Un tableau de la révolte des rustauds

Dans Les Souliers rougesMarie Frering revivifie la guerre des paysans du 16e siècle et invente une langue incarnée à la puissante oralité, sous la dictée aussi de ses propres fantômes

Des fantômes d’honneur passent dans ses phrases. Des langues s’agglutinent, tels l’alsacien, le yiddish et l’allemand. Autant de mondes culturels qui s’entremêlent, des visions qui s’incarnent. Après Lumière NoireMarie Frering incarne la guerre de ces paysans qui à la fin du Moyen Âge, s’insurgent contre les seigneurs et le clergé dans divers lieux du Saint-Empire romain germanique.
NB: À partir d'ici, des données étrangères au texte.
(** * BVHManager (src/utils/bvhManager.ts): registry of static meshes and
    closest-hit queries.

    The manager is a thin layer over two third-party libraries, three.js
    and three-mesh-bvh.  Their operations are taken as interfaces
    ([JSNumber], [Three], [ThreeMeshBVH]); the manager's own code (the
    registry, the caching of inverse world matrices, the selection of the
    closest hit) is embedded as written.  A small concrete instance of the
    interfaces ([Module Flat]) makes every definition executable.

    Meshes are JavaScript objects shared with the caller: they live in a
    heap indexed by reference, and the map [bvhMeshes] is keyed by
    reference, in insertion order.  [buildBVH] runs in a state monad with
    exceptions, so that the [try]/[catch] and the writes that precede a
    throw are as in the source; the other methods cannot throw and are
    plain functions of the world.  The field [raycaster] of the class is
    never read and is left out. *)

From Stdlib Require Import List Bool Arith ZArith QArith Qabs Lia String.
Import ListNotations.
Local Open Scope nat_scope.
Local Open Scope list_scope.

(* ===================================================================== *)
(** ** JavaScript values used by the manager *)
(* ===================================================================== *)

(** A JavaScript [number].  The manager only compares ([<]), doubles
    ([maxDistance * 2]), subtracts and takes absolute values; literals
    are rationals and [Infinity] is the default range of the casts. *)
Class JSNumber : Type := {
  number : Type;
  literal : Q -> number;
  Infinity : number;
  num_lt : number -> number -> bool;
  num_mul : number -> number -> number;
  num_sub : number -> number -> number;
  Math_abs : number -> number
}.

(** What the selection of a closest hit needs of [<]: it is a strict
    order.  IEEE comparison satisfies both laws, NaN included (every
    comparison with NaN is false). *)
Class JSNumberOrder (N : JSNumber) : Prop := {
  num_lt_irrefl : forall a : number, num_lt a a = false;
  num_lt_trans : forall a b c : number,
      num_lt a b = true -> num_lt b c = true -> num_lt a c = true
}.

(** A JavaScript object reference: meshes are compared by identity. *)
Definition MeshRef := nat.

(** [Map<K, V>] with object keys: entries in insertion order, at most one
    per key.  [forEach] visits them in list order. *)
Fixpoint Map_get {V : Type} (k : MeshRef) (l : list (MeshRef * V)) : option V :=
  match l with
  | [] => None
  | (k', v) :: t => if Nat.eqb k k' then Some v else Map_get k t
  end.

Definition Map_has {V : Type} (k : MeshRef) (l : list (MeshRef * V)) : bool :=
  match Map_get k l with Some _ => true | None => false end.

(** [set]: an existing key keeps its place, a new key goes last. *)
Fixpoint Map_set {V : Type} (k : MeshRef) (v : V) (l : list (MeshRef * V))
  : list (MeshRef * V) :=
  match l with
  | [] => [(k, v)]
  | (k', v') :: t => if Nat.eqb k k' then (k, v) :: t else (k', v') :: Map_set k v t
  end.

Fixpoint Map_delete {V : Type} (k : MeshRef) (l : list (MeshRef * V))
  : list (MeshRef * V) :=
  match l with
  | [] => []
  | (k', v') :: t => if Nat.eqb k k' then t else (k', v') :: Map_delete k t
  end.
(** * Rline: the LINE embedding trainer of [src/line_vector.cpp]

    A shallow embedding of the training engine (vertex index, graph loader,
    alias table, negative table, sigmoid table, SGD worker loop and the
    set-up sequence of [TrainLINEMain]) together with the properties the
    specification states about it.

    The C++ source computes with [double] and with [real] (a typedef of
    [float]).  The embedding is written once, over an abstract arithmetic
    ([Arith]), and is instantiated three times:
    - [Q]: exact rational arithmetic (no rounding);
    - [float]: IEEE 754 binary64, the [double] of the source;
    - [binary32]: IEEE 754 binary32, the [real] of the source.
    Structural properties are proved for every arithmetic; properties that
    speak about exact values are proved for the exact instance and evaluated
    on the IEEE instances. *)

From Stdlib Require Import ZArith QArith Qround Qminmax Lia Lqa Floats String Ascii.
From stdpp Require Import gmap strings list fin_maps.
Import ListNotations.

Open Scope Z_scope.

(** ** Arithmetic of the source *)

(** The operations the source performs on floating-point numbers.  [of_int]
    is the implicit conversion of an integer operand, [to_int] the conversion
    back to an integer type (truncation toward zero), [exact] the rational a
    finite value denotes. *)
Class Arith (R : Type) := {
  of_int : Z -> R;
  to_int : R -> Z;
  add : R -> R -> R;
  sub : R -> R -> R;
  mul : R -> R -> R;
  div : R -> R -> R;
  neg : R -> R;
  ltb : R -> R -> bool;
  exact : R -> Q
}.

Declare Scope arith_scope.
Delimit Scope arith_scope with A.
Infix "+" := add : arith_scope.
Infix "-" := sub : arith_scope.
Infix "*" := mul : arith_scope.
Infix "/" := div : arith_scope.
Infix "<?" := ltb : arith_scope.

(** *** Exact rationals *)

Definition Q_to_int (q : Q) : Z := Z.quot (Qnum q) (Zpos (Qden q)).

Definition Q_ltb (x y : Q) : bool :=
  match Qcompare x y with Lt => true | _ => false end.

#[export] Instance Q_arith : Arith Q := {|
  of_int := inject_Z;
  to_int := Q_to_int;
  add := Qplus;
  sub := Qminus;
  mul := Qmult;
  div := Qdiv;
  neg := Qopp;
  ltb := Q_ltb;
  exact := fun q => q
|}.

(** *** IEEE 754 formats *)

(** The rational denoted by a finite value of any binary format (zero for
    infinities and NaN, which denote no number). *)
Definition SF_exact (x : spec_float) : Q :=
  match x with
  | S754_finite s m e =>
      let v := if (0 <=? e)%Z then inject_Z (Zpos m * 2 ^ e)
               else (Zpos m # (2 ^ Z.to_pos (- e)))%Q in
      if s then Qopp v else v
  | _ => 0%Q
  end.

(** Conversion to an integer type: the fractional part is discarded.  The
    conversion of an infinity or a NaN is undefined in C; it is 0 here. *)
Definition SF_to_int (x : spec_float) : Z :=
  match x with
  | S754_finite s m e =>
      let v := if (0 <=? e)%Z then Zpos m * 2 ^ e else Zpos m / 2 ^ (- e) in
      if s then - v else v
  | _ => 0
  end.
À Strasbourg, alors ville libre du Saint-Empire, sur la place des marchands de bois, une dizaine de personnes, femmes et hommes, s’agitent dans une danse frénétique, leurs traits crispés par la douleur. « Cette épidémie de danse hallucinante est le déclic de l’écriture du livre, relate la romancière. Cela m’a plongé dans l’histoire de la guerre des paysans qui s’est déroulée il y a 500 ans. Le déchaînement de ces corps, de ces émotions est l’image de la tension sociale, d’un burn out collectif ».
Reposant sur un travail conséquent d’archives, de documentation, de recherches lexicales, Les Souliers rouges s’inscrit dans la lignée forgée par l’historienne Arlette Farge – remerciée en fin d’ouvrage. Roman, récit publié par l’exigeant éditeur de Vitré, Lunatique, le livre de Marie Frering, explore cette période qui devrait tant nous abreuver, avec une volonté farouche, affranchie de tout dogme. Elle regarde l’Histoire à hauteur d’homme et de femme. C’est tout un petit peuple, des vies minuscules remisées aux oubliettes de la grande histoire qui entre dans la lumière de Marie Frering. Ces fols dansants étaient chaussés de souliers rouges afin de les reconnaître. Ici, la vie palpite dans les veines de Katel, la sœur du valet Jeckelin pendu à un hêtre, de Gerson, dessinateur formé auprès du célèbre graveur Albrecht Dürer. C’est lui notre guide, le documentariste de l’époque, pétri des idées de Pic de la Mirandole. Comme dans bon nombre de livres de Marie Frering, Gerson figure l’orphelin, le bâtard. C’est aussi son roman d’apprentissage, son initiation que met en scène la romancière. Qui ramène la quête d’une émancipation individuelle au cœur d‘une aventure collective peuplée de personnages aussi extraordinaires que Karli dont la verve et les jurons étaient « des joyaux de cocasserie ».
Dans cette société corsetée où se propagent les idées de la réforme de Luther, « la langue était la seule chose non taxée, la longueur des mots ne coûtait rien ! ». C’est à l’organicité des langues tels que l’alsacien, le yiddish, l’allemand que puise la romancière, en les agglutinant au français. Autant d’inventions langagières truculentes qui fécondent le français tels les hurlements de Karli, ses « glossolarifari ». Il y a aussi Claudius, un ogre de savoirs qui s’est mis en tête de traduire en allemand la Commedia de Dante. À ses côtés, Gerson forme corps et esprit et révolutionne même son palais…
Sous la dictée de ses propres fantômes et obsessions comme les chaussures, Marie Frering offre un tableau de la révolte des rustauds portant une palette d’indications où toute l’humanité se retrouve.